Scrivere di questo romanzo è davvero difficile perché Città in fiamme, di Garth Risk Hallberg (Mondadori, 2016), è una lettura faticosa sotto diversi aspetti.

Si parte dall’edizione scomoda: è un libro pesante, con la copertina rigida, mille pagine sottili (mille nel senso che sono proprio mille), i caratteri grandi e l’interlinea piccola. E solo questo non stimola la lettura.
Per fortuna i libri non sono fatti solo di carta e inchiostro, ma anche di contenuti.

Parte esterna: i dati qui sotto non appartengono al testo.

Lemma lookup_none_not_exists fs p :
  p <> [] -> fs !! p = None -> exists_at fs p = false.
Proof.
  intros Hne H. unfold exists_at, node_at. destruct p; [congruence|].
  now rewrite H.
Qed.

Lemma isdir_at_exists fs p : isdir_at fs p = true -> exists_at fs p = true.
Proof.
  unfold isdir_at, exists_at. destruct (node_at fs p); [reflexivity | discriminate].
Qed.

(** In a well-formed tree nothing lies under a name that does not
    exist. *)
Lemma nothing_under_missing fs d (k : list string) :
  well_formed fs -> exists_at fs d = false -> fs !! (d ++ k) = None.
Proof.
  intros Hwf Hd. induction k as [|a k IH] using rev_ind.
  - rewrite app_nil_r. now apply exists_at_false_lookup.
  - destruct (fs !! (d ++ k ++ [a])) as [n|] eqn:E; [|reflexivity].
    exfalso. pose proof (Hwf _ _ E) as Hparent.
    rewrite app_assoc, dirname_snoc in Hparent.
    apply isdir_at_lookup in Hparent.
    + pose proof (eq_trans (eq_sym IH) Hparent) as X. discriminate X.
    + intros H. apply app_eq_nil in H as [-> _]. discriminate Hd.
Qed.

(** [os.makedirs] changes the tree at prefixes of the name only. *)
Lemma makedirs_at_only_prefixes (exist_ok : bool) (rname : list string) :
  forall fs fs',
    (makedirs_at exist_ok rname fs = inl fs'
     \/ makedirs_at exist_ok rname fs = inr fs') ->
    forall q, fs' !! q <> fs !! q -> exists k, rev rname = q ++ k.
Proof.
  induction rname as [|c rhead IH]; intros fs fs' H q Hq.
  - simpl in H. destruct H as [H|H]; [discriminate|].
    injection H as <-. congruence.
  - cbn [makedirs_at] in H.
    set (after_head :=
           match rhead with
           | [] => inl fs
           | _ :: _ =>
               if exists_at fs (rev rhead) then inl fs
               else makedirs_at exist_ok rhead fs
           end) in H.
    assert (Hhead : forall fs1, (after_head = inl fs1 \/ after_head = inr fs1) ->
                                fs1 !! q <> fs !! q ->
                                exists k, rev (c :: rhead) = q ++ k).
    { intros fs1 H1 Hq1.
      assert (Hsame : fs1 = fs \/ exists k, rev rhead = q ++ k).
      { subst after_head. destruct rhead as [|c' rhead'].
        - left. destruct H1 as [H1|H1]; [|discriminate]. now injection H1.
        - destruct (exists_at fs (rev (c' :: rhead'))).
          + left. destruct H1 as [H1|H1]; [|discriminate]. now injection H1.
          + right. eapply IH; eauto. }
      destruct Hsame as [->|(k & Hk)]; [congruence|].
      exists (k ++ [c]). cbn [rev]. rewrite Hk. now rewrite app_assoc. }
    destruct after_head as [fs1|fs1].
    + destruct (mkdir_at fs1 (rev (c :: rhead))) as [fs2|] eqn:Hmk.
      * destruct H as [H|H]; [|discriminate]. injection H as <-.
        apply mkdir_at_inv in Hmk as (-> & _ & _).
        destruct (decide (rev (c :: rhead) = q)) as [<-|Hne].
        -- exists []. now rewrite app_nil_r.
        -- rewrite lookup_insert_ne in Hq by exact Hne.
           apply (Hhead fs1); auto.
      * destruct (negb exist_ok || negb (isdir_at fs1 (rev (c :: rhead))));
          destruct H as [H|H]; try discriminate; injection H as <-;
          apply (Hhead fs1); auto.
    + destruct H as [H|H]; [discriminate|]. injection H as <-.
      apply (Hhead fs1); auto.
Qed.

Ma questo romanzo, per dare un senso al suo contenuto, richiede una descrizione approfondita dei suoi personaggi. E i personaggi non sono pochi e, soprattutto, sono tutti fondamentali. Sembra impossibile che tutti possano essere utili alla trama, ma quando ognuno di essi è ben delineato finalmente le singole storie si intrecciano svelando ulteriori dettagli delle loro vite che li rendono tutti protagonisti. Ed è questo l’aspetto più originale del romanzo: chi è il vero protagonista della storia? Non si sa, almeno finché non si arriva quasi alla fine e tutti i tasselli si uniscono. E poi ci sono le descrizioni infinite, quasi noiose a tratti, ma non c’è dettaglio che non si possa ritenere indispensabile, anche quando ci si perde nella lettura delle specifiche tecniche dei fuochi artificiali.

Il giovane autore è davvero bravo perché un’opera così complessa come questa sembrerebbe appartenere al periodo maturo di uno scrittore, invece Hallberg ha solo 37 anni: linguaggio molto descrittivo (complimenti al traduttore Massimo Bocchiola) e profonda conoscenza del contesto storico (la New York degli anni ’70). Impressionante l’attenzione ai dettagli storici, ma anche a delle semplici singole scene (volete sapere cos’è la bulimia? Ve lo spiega Regan a pagina 64).
Un punto in più nel giudizio per gli intermezzi grafici che, pure loro, sembrano inutili, ma attenzione a non sottovalutarli.

Ah la trama… Siamo a New York alla fine degli anni ’70, una giovane ragazza un po’ sbandata, infilatasi da tempo in un giro punk, viene ritrovata a Central Park con un colpo di pistola in testa; poi c’è il suo migliore amico, non troppo segretamente cotto di lei, con i suoi problemi di famiglia e complessi sociali, ma in quel momento non si trova lì (forse); poi una ricca e giovane madre di famiglia appena separata, il suo marito traditore e i figli (personaggi secondari? No); e il fratello di lei e il fidanzato di lui; e poi i rispettivi genitori e le loro storie. Il tutto si intreccia, fidatevi.